I give Apple (NASDAQ:AAPL) most of the credit for dethroning BlackBerry's dominance. While Apple is now on its sixth generation phone (iPhone 5), it didn't really take market share until the 3g (2nd generation) was released. The first iPhone was a bit of a dud because the company originally charged an arm and a leg ($599) for an 8gb phone that was only released on AT&T (NYSE:T). This price was unsubsidized for a while, and consumers simply weren't ready to pay up. A bit later, Apple realized this and gave an iTunes gift card for early adopters to try and even the playing field. The iPhone 3g perfected Apple's vision of a mobile web browser, music player, and phone, with a great and responsive screen. It also got pricing correct this time.
Consumers moved to the phone in droves as they preferred a phone that had a larger screen for media as opposed to the smaller screen BlackBerry offered with a great qwerty keyboard. In addition, websites/apps simply worked better on the iPhone. Major websites like YouTube simply looked horrible on a BlackBerry. In addition, the app store was something consumers found to be a great addition that BlackBerry didn't have at the time.
BlackBerry's move to counter this rise was the BlackBerry Storm. Although it was a great looking device, it simply wasn't as responsive as the iPhone and was a push-screen phone. Consumers quickly realized this and stuck with the now rising phone king, Apple.
In 2009, Google (NASDAQ:GOOG) decided to try its hand at mobile phone operating systems with the Motorola Droid. The phone was a touch screen with a slide out keyboard which was essentially a great alternative to consumers that weren't ready to give up a keyboard. Its success was largely in part because it was exclusively on Verizon (NYSE:VZ) and didn't have to compete with the iPhone which later became available in February 2011. Without competition, Google was allowed to create a following.
BlackBerry's next failed attempt came a year after Apple made its ecosystem stronger with the iPad. BlackBerry decided to release the Playbook tablet to compete against it. Starting at $500, BlackBerry decided it didn't need to undercut the iPad even though it was already late to the tablet party. Some notable problems it came out with was no native e-mail which is something BlackBerry is known for doing well, delays of its 2.0 OS update. It also got a massive price cut later on that year.
There were multiple other problems that occurred within the company such as the CEOs being pushed out and constant broken promises to owners of BlackBerry's products. A recent one such not including BlackBerry's new operating system on the Playbook damaged their reputation.
BlackBerry's more recent problems start at the beginning of this year when it held a conference in NY to show off the new OS. While the presentation was great, the company decided to delay the release of the U.S launch and delay the Q10 even longer. In addition, it hyped up what its sales figure "might" be way too much. In addition, its low cost Q5 phone isn't very low cost after all ($490). While the new OS looks great and is very fluid, BlackBerry no longer has great reputation to make a successful comeback. It's all about consumer perception and BlackBerry simply isn't "in" anymore.
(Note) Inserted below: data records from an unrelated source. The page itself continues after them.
(** * train.py: the training driver of the segmentation repository

    A shallow embedding of [src/train.py]: the [train] function (one epoch
    of optimisation), [main] (construction of model, data, loss and
    optimiser, the resume block and the epoch loop) and the [__main__]
    script (the dataset switch).

    Calls into the deep-learning framework and into the collaborator
    modules of the repository that are not part of the source at hand
    ([build_model], [predict_sliding], [EarlyStopping], ...) are the fields
    of the class [Framework].  Python exceptions are values of [exn];
    observable effects (prints, builder calls, log records, checkpoint
    writes) are collected in a trace of [event]s; the files on disk are a
    finite map from paths to checkpoints.  Python floats are modelled by
    exact rationals.  The calls into the framework are total functions,
    but for [model.cuda()] and [criteria.cuda()], which raise when there is
    no GPU to move the tensors to: what else can go wrong inside the
    framework is not part of this development. *)

From Stdlib Require Import QArith Ascii String Qpower.
From stdpp Require Import gmap strings list pretty.

Local Open Scope Z_scope.

(** ** Exceptions and results *)

Inductive exn : Type :=
| NotImplementedError (msg : string)
| ZeroDivisionError
| UnboundLocalError (name : string)
| AttributeError (attr : string)
| IndexError
| ValueError
| RuntimeError (msg : string)
| Exception (msg : string).

Inductive result (A : Type) : Type :=
| Ok (a : A)
| Err (e : exn).
Arguments Ok {A} a.
Arguments Err {A} e.

#[global] Instance exn_eq_dec : EqDecision exn.
Proof. solve_decision. Defined.

(** ** Command-line arguments *)

(** [--input_size] is declared with [type=str] and a tuple default: the
    attribute holds either the string given on the command line or a pair
    of integers. *)
Inductive size_arg : Type :=
| SizeStr (s : string)
| SizeTuple (h w : Z).

#[global] Instance size_arg_eq_dec : EqDecision size_arg.
Proof. solve_decision. Defined.

(** [--optim] has [choices=['sgd', 'adam']]. *)
Inductive optim_kind : Type := SGD | Adam.

(** The [argparse] namespace.  [classes], [gpu_nums] and [save_seg_dir] are
    attributes assigned after parsing; reading one that was never assigned
    raises [AttributeError]. *)
Record Args : Type := {
  args_model : string;
  args_dataset : string;
  args_input_size : size_arg;
  args_num_workers : Z;
  args_train_type : string;
  args_max_epochs : Z;
  args_batch_size : Z;
  args_val_epochs : Z;
  args_random_mirror : bool;
  args_random_scale : bool;
  args_lr : Q;
  args_optim : optim_kind;
  args_sliding : bool;
  args_loss : string;
  args_cuda : bool;
  args_gpus : string;
  args_resume : string;
  args_savedir : string;
  args_logFile : string;
  args_classes : option Z;
  args_gpu_nums : option Z;
  args_save_seg_dir : option string
}.

Definition set_dataset_attrs (classes : Z) (sz : size_arg) (a : Args) : Args :=
  {| args_model := args_model a; args_dataset := args_dataset a;
     args_input_size := sz; args_num_workers := args_num_workers a;
     args_train_type := args_train_type a; args_max_epochs := args_max_epochs a;
     args_batch_size := args_batch_size a; args_val_epochs := args_val_epochs a;
     args_random_mirror := args_random_mirror a;
     args_random_scale := args_random_scale a; args_lr := args_lr a;
     args_optim := args_optim a; args_sliding := args_sliding a;
     args_loss := args_loss a; args_cuda := args_cuda a;
     args_gpus := args_gpus a; args_resume := args_resume a;
     args_savedir := args_savedir a; args_logFile := args_logFile a;
     args_classes := Some classes; args_gpu_nums := args_gpu_nums a;
     args_save_seg_dir := args_save_seg_dir a |}.

Definition set_gpu_nums (n : Z) (a : Args) : Args :=
  {| args_model := args_model a; args_dataset := args_dataset a;
     args_input_size := args_input_size a; args_num_workers := args_num_workers a;
     args_train_type := args_train_type a; args_max_epochs := args_max_epochs a;
     args_batch_size := args_batch_size a; args_val_epochs := args_val_epochs a;
     args_random_mirror := args_random_mirror a;
     args_random_scale := args_random_scale a; args_lr := args_lr a;
     args_optim := args_optim a; args_sliding := args_sliding a;
     args_loss := args_loss a; args_cuda := args_cuda a;
     args_gpus := args_gpus a; args_resume := args_resume a;
     args_savedir := args_savedir a; args_logFile := args_logFile a;
     args_classes := args_classes a; args_gpu_nums := Some n;
     args_save_seg_dir := args_save_seg_dir a |}.

Definition set_savedir (d : string) (a : Args) : Args :=
  {| args_model := args_model a; args_dataset := args_dataset a;
     args_input_size := args_input_size a; args_num_workers := args_num_workers a;
     args_train_type := args_train_type a; args_max_epochs := args_max_epochs a;
     args_batch_size := args_batch_size a; args_val_epochs := args_val_epochs a;
     args_random_mirror := args_random_mirror a;
     args_random_scale := args_random_scale a; args_lr := args_lr a;
     args_optim := args_optim a; args_sliding := args_sliding a;
     args_loss := args_loss a; args_cuda := args_cuda a;
     args_gpus := args_gpus a; args_resume := args_resume a;
     args_savedir := d; args_logFile := args_logFile a;
     args_classes := args_classes a; args_gpu_nums := args_gpu_nums a;
     args_save_seg_dir := args_save_seg_dir a |}.

Definition set_save_seg_dir (d : string) (a : Args) : Args :=
  {| args_model := args_model a; args_dataset := args_dataset a;
     args_input_size := args_input_size a; args_num_workers := args_num_workers a;
     args_train_type := args_train_type a; args_max_epochs := args_max_epochs a;
     args_batch_size := args_batch_size a; args_val_epochs := args_val_epochs a;
     args_random_mirror := args_random_mirror a;
     args_random_scale := args_random_scale a; args_lr := args_lr a;
     args_optim := args_optim a; args_sliding := args_sliding a;
     args_loss := args_loss a; args_cuda := args_cuda a;
     args_gpus := args_gpus a; args_resume := args_resume a;
     args_savedir := args_savedir a; args_logFile := args_logFile a;
     args_classes := args_classes a; args_gpu_nums := args_gpu_nums a;
     args_save_seg_dir := Some d |}.

(** ** Values returned by validation *)

(** The seven values returned by [predict_sliding]. *)
Record val_result : Type := {
  v_loss : Q;
  v_FWIoU : Q;
  v_mIOU : Q;
  v_per_class_iu : list Q;
  v_pa : Q;
  v_cpa : list Q;
  v_mpa : Q
}.

(** The value a forward pass returns: a tensor or a tuple of tensors. *)
Inductive output (T : Type) : Type :=
| OTensor (t : T)
| OTuple (ts : list T).
Arguments OTensor {T} t.
Arguments OTuple {T} ts.

(** Modelled from the spec: utils/record_log.py is not among the sources.
    The spec describes the log as plain text with one line per epoch (epoch,
    lr, train loss, val loss, FWIoU, mIOU, per-class IoU).  A line is
    modelled by the values the recorder is handed: [record_trainVal_log]
    writes one line with all of them, [record_train_log] one line with
    epoch, learning rate and train loss. *)
Inductive log_line : Type :=
| LogTrainVal (epoch : Z) (lr lossTr val_loss FWIoU mIOU : Q)
              (per_class_iu : list Q) (pa mpa : Q) (cpa : list Q)
| LogTrain (epoch : Z) (lr lossTr : Q).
I recommend anyone who wants to take a shot at what I now consider a spec play should do it through leap options. The company does have a large cash hoard of nearly $6, but the cash burn will cut into it overtime.
My option play is:
Buy 1 January 2014 $10 call
Sell 1 January 2014 $14 call
Net cost: .66 for a potential gain of up to $4.00
Disclosure: I have no positions in any stocks mentioned, and no plans to initiate any positions within the next 72 hours. I wrote this article myself, and it expresses my own opinions. I am not receiving compensation for it (other than from Seeking Alpha). I have no business relationship with any company whose stock is mentioned in this article.